Loving you more is better than not loving you at all, but it comes with its consequences. Many nights I glare at darkness so long that I begin to see the particles in the lack of light dive off of my ceiling like a tiny trapeze team. I sit and I imagine what it wouldbewillbeshouldbe like when you leave. Perhaps it will be through a red bubble or perhaps a conversation that has been vacuum-packed free of emotion. You’ll use the words that I know all too well, as you say, “We both knew this was fading away,” or, “We both know that this is not going to go anywhere else.” And you are right, because I did know, but I did not consent. I watched your love grow thinner and thinner like fog over the bay as the sun rises higher. I felt its touch grow softer and softer until the stagnant breeze of my Central Valley hometown hugged me tighter than you.
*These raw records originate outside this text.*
(** ** The accumulator *)

(** Along every reachable state an immovable body has an empty accumulator. *)
Lemma reachable_immovable_accumulator sqrt b :
  reachable sqrt b -> immovable b -> acceleration b = mkVector2 0 0.
Proof.
  induction 1 as [ | force b R IH | g b R IH | k b R IH | dt b R IH | canvas b R IH ];
    intros Hi.
  - reflexivity.
  - assert (Hb : immovable b).
    { unfold immovable in *.
      destruct (applyForce_frame force b) as (E & _). rewrite E in Hi. exact Hi. }
    rewrite applyForce_immovable by exact Hb. apply IH, Hb.
  - assert (Hb : immovable b).
    { unfold immovable in *.
      destruct (applyGravity_frame g b) as (E & _). rewrite E in Hi. exact Hi. }
    rewrite applyGravity_immovable by exact Hb. apply IH, Hb.
  - assert (Hb : immovable b).
    { unfold immovable in *.
      destruct (applyAirResistance_frame sqrt k b) as (E & _).
      rewrite E in Hi. exact Hi. }
    rewrite applyAirResistance_immovable by exact Hb. apply IH, Hb.
  - assert (Hb : immovable b).
    { unfold immovable in *. rewrite update_inverseMass in Hi. exact Hi. }
    rewrite update_immovable by exact Hb. apply IH, Hb.
  - destruct (checkCollisions_frame canvas b) as (E & A & _).
    rewrite A. apply IH. unfold immovable in *. rewrite E in Hi. exact Hi.
Qed.

(** C5, as stated, fails: [update] returns before the reset on an immovable
    body, so an accumulator that is not zero stays as it is. *)
Lemma update_keeps_accumulator_of_immovable :
  _inverseMass pushedWall == 0 /\
  acceleration (update 1 pushedWall) = mkVector2 1 0 /\
  ~ x (acceleration (update 1 pushedWall)) == 0.
Proof.
  split; [reflexivity |]. split; [reflexivity |].
  vm_compute. discriminate.
Qed.

(** C5, amended.  After [update dt] the accumulator of a movable body is
    exactly [(0, 0)], whatever was accumulated before; on an immovable body
    [update dt] leaves the accumulator as it was, and that is [(0, 0)] for
    every body that was built by the constructor and changed through the
    methods of the class only. *)
Theorem update_drains_accumulator (dt : Q) (b : Ball) :
  (movable b -> acceleration (update dt b) = mkVector2 0 0) /\
  (immovable b -> acceleration (update dt b) = acceleration b) /\
  (forall sqrt, reachable sqrt b -> acceleration (update dt b) = mkVector2 0 0).
Proof.
  assert (M : movable b -> acceleration (update dt b) = mkVector2 0 0).
  { unfold movable, update. intros Hm.
    destruct (Qleb_spec (_inverseMass b) 0) as [Hle | _]; [lra | reflexivity]. }
  assert (I : immovable b -> acceleration (update dt b) = acceleration b).
  { intros Hi. rewrite update_immovable by exact Hi. reflexivity. }
  split; [exact M |]. split; [exact I |].
  intros sqrt R.
  destruct (Qlt_le_dec 0 (_inverseMass b)) as [Hm | Hi].
  - apply M, Hm.
  - rewrite (I Hi). apply (reachable_immovable_accumulator sqrt b R Hi).
Qed.

Lemma update_drains_accumulator_witness :
  let b := applyForce (mkVector2 10 0) (applyGravity GRAVITY_FORCE theBall) in
  movable b /\
  x (acceleration b) == 2 /\ y (acceleration b) == 600 /\
  acceleration (update (2 # 125) b) = mkVector2 0 0.
Proof.
  intros b.
  assert (Hm : movable b) by (unfold movable; vm_compute; reflexivity).
  split; [exact Hm |]. split; [vm_compute; reflexivity |].
  split; [vm_compute; reflexivity |].
  exact (proj1 (update_drains_accumulator (2 # 125) b) Hm).
Defined.

(** ** Boundary collisions: priority, idempotence, direction *)

(** C6.  On each axis one call corrects at most one of the two opposite
    edges: the coordinate and the velocity component are either left alone,
    or set by the left (top) correction, or set by the right (bottom) one,
    and the velocity is reflected once at most.  When the body overlaps both
    edges of an axis the left (top) correction is the one applied, and the
    body still overlaps the right (bottom) edge after the call. *)
Theorem one_boundary_per_axis (canvas : Canvas) (b : Ball) :
  let b' := checkCollisions canvas b in
  (x (position b) - radius b < 0 -> width canvas < x (position b) + radius b ->
     x (position b') = radius b /\
     x (velocity b') = - x (velocity b) * restitution b /\
     ~ x (position b') == width canvas - radius b /\
     width canvas < x (position b') + radius b') /\
  (y (position b) - radius b < 0 -> height canvas < y (position b) + radius b ->
     y (position b') = radius b /\
     y (velocity b') = - y (velocity b) * restitution b /\
     ~ y (position b') == height canvas - radius b /\
     height canvas < y (position b') + radius b') /\
  ((x (position b') = x (position b) /\ x (velocity b') = x (velocity b)) \/
   (x (position b') = radius b /\
    x (velocity b') = - x (velocity b) * restitution b) \/
   (x (position b') = width canvas - radius b /\
    x (velocity b') = - x (velocity b) * restitution b)) /\
  ((y (position b') = y (position b) /\ y (velocity b') = y (velocity b)) \/
   (y (position b') = radius b /\
    y (velocity b') = - y (velocity b) * restitution b) \/
   (y (position b') = height canvas - radius b /\
    y (velocity b') = - y (velocity b) * restitution b)).
Proof.
  intros b'. subst b'.
  destruct (checkCollisions_frame canvas b) as (_ & _ & _ & Er).
  pose proof (checkCollisions_x canvas b) as (X1 & X2 & X3).
  pose proof (checkCollisions_y canvas b) as (Y1 & Y2 & Y3).
  cbv zeta in *. rewrite Er.
  repeat apply conj.
  - intros L R. destruct (X1 L) as [Ep Ev]. rewrite Ep.
    repeat split; [exact Ev | lra | lra].
  - intros L R. destruct (Y1 L) as [Ep Ev]. rewrite Ep.
    repeat split; [exact Ev | lra | lra].
  - destruct (Qlt_le_dec (x (position b) - radius b) 0) as [L | L].
    + right; left. apply X1, L.
    + destruct (Qlt_le_dec (width canvas) (x (position b) + radius b)) as [R | R].
      * right; right. apply X2; [lra | exact R].
      * left. apply X3; lra.
  - destruct (Qlt_le_dec (y (position b) - radius b) 0) as [L | L].
    + right; left. apply Y1, L.
    + destruct (Qlt_le_dec (height canvas) (y (position b) + radius b)) as [R | R].
      * right; right. apply Y2; [lra | exact R].
      * left. apply Y3; lra.
Qed.

Lemma one_boundary_per_axis_witness :
  let b' := checkCollisions canvas40x40 wideBall in
  position b' = mkVector2 50 50 /\
  x (velocity b') = - 30 * (7 # 10) /\
  y (velocity b') = - 20 * (7 # 10) /\
  width canvas40x40 < x (position b') + radius b' /\
  height canvas40x40 < y (position b') + radius b'.
Proof.
  intros b'.
  destruct (one_boundary_per_axis canvas40x40 wideBall) as (X & Y & _).
  destruct X as (_ & Vx & _ & Ox); [vm_compute; reflexivity .. |].
  destruct Y as (_ & Vy & _ & Oy); [vm_compute; reflexivity .. |].
  split; [reflexivity |].
  split; [exact Vx |]. split; [exact Vy |]. split; [exact Ox | exact Oy].
Defined.
(** * hubproxy-node: a shallow embedding of the proxy core

    The development follows the source files:
    - [utils/cache.js]            the bounded TTL map ([Cache]);
    - [middleware/ratelimiter.js] CIDR parsing, /64 aggregation, the token
                                  bucket and its periodic cleanup;
    - [middleware/accessControl.js] the wildcard patterns and the allow and
                                  deny lists;
    - [routes/docker.js]          Registry path classification, tokens,
                                  upstream URL and [WWW-Authenticate]
                                  rewriting;
    - [routes/github.js]          the URL patterns and the handler, the
                                  redirect walk, content gating and the
                                  install-script rewrite.

    JavaScript strings are modelled as [string]; a character stands for one
    code unit in the range 0..255 (the range Node uses for request lines and
    header values).  Integers are [Z]; a numeric result that may be [NaN] is
    an [option Z] with [None] for [NaN].  The token count of the rate
    limiter is written twice: as the binary64 number of the source
    ([RateLimiter64], on the primitive floats and their specification
    [SpecFloat]), and as an exact rational ([RateLimiter]), which is the
    same count wherever the operations of the source are exact and is what
    the analysis of bursts and of the bucket table counts with. *)

From Stdlib Require Import List Bool Arith ZArith QArith Qminmax Lia Lqa.
From Stdlib Require Import Strings.String Strings.Ascii.
From Stdlib Require Import Floats.
From Stdlib Require Uint63.
From Equations Require Import Equations.
Import ListNotations.

Local Open Scope string_scope.
Local Open Scope Z_scope.

(* ===================================================================== *)
(** * Part I: definitions                                                 *)
(* ===================================================================== *)

(** ** JavaScript string and number primitives used by the source *)

Module Js.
Through it all, I recalled what it was like when I loved someone less. I recalled the disconnect and I recalled the numbness to their pain, and I saw it in your eyes that you felt the same.

Do not tell me that we both feel this way. I have felt both sides of this war and I’d choose your side day after day. Your tepid water love still hydrates and provides, though unsatisfying and anticlimactic. When it leaves, suddenly I am a boat left to float with no sail. I crash through the waves, flailing and soaked, as I watch you cruise smoothly on the latest model of a motorboat.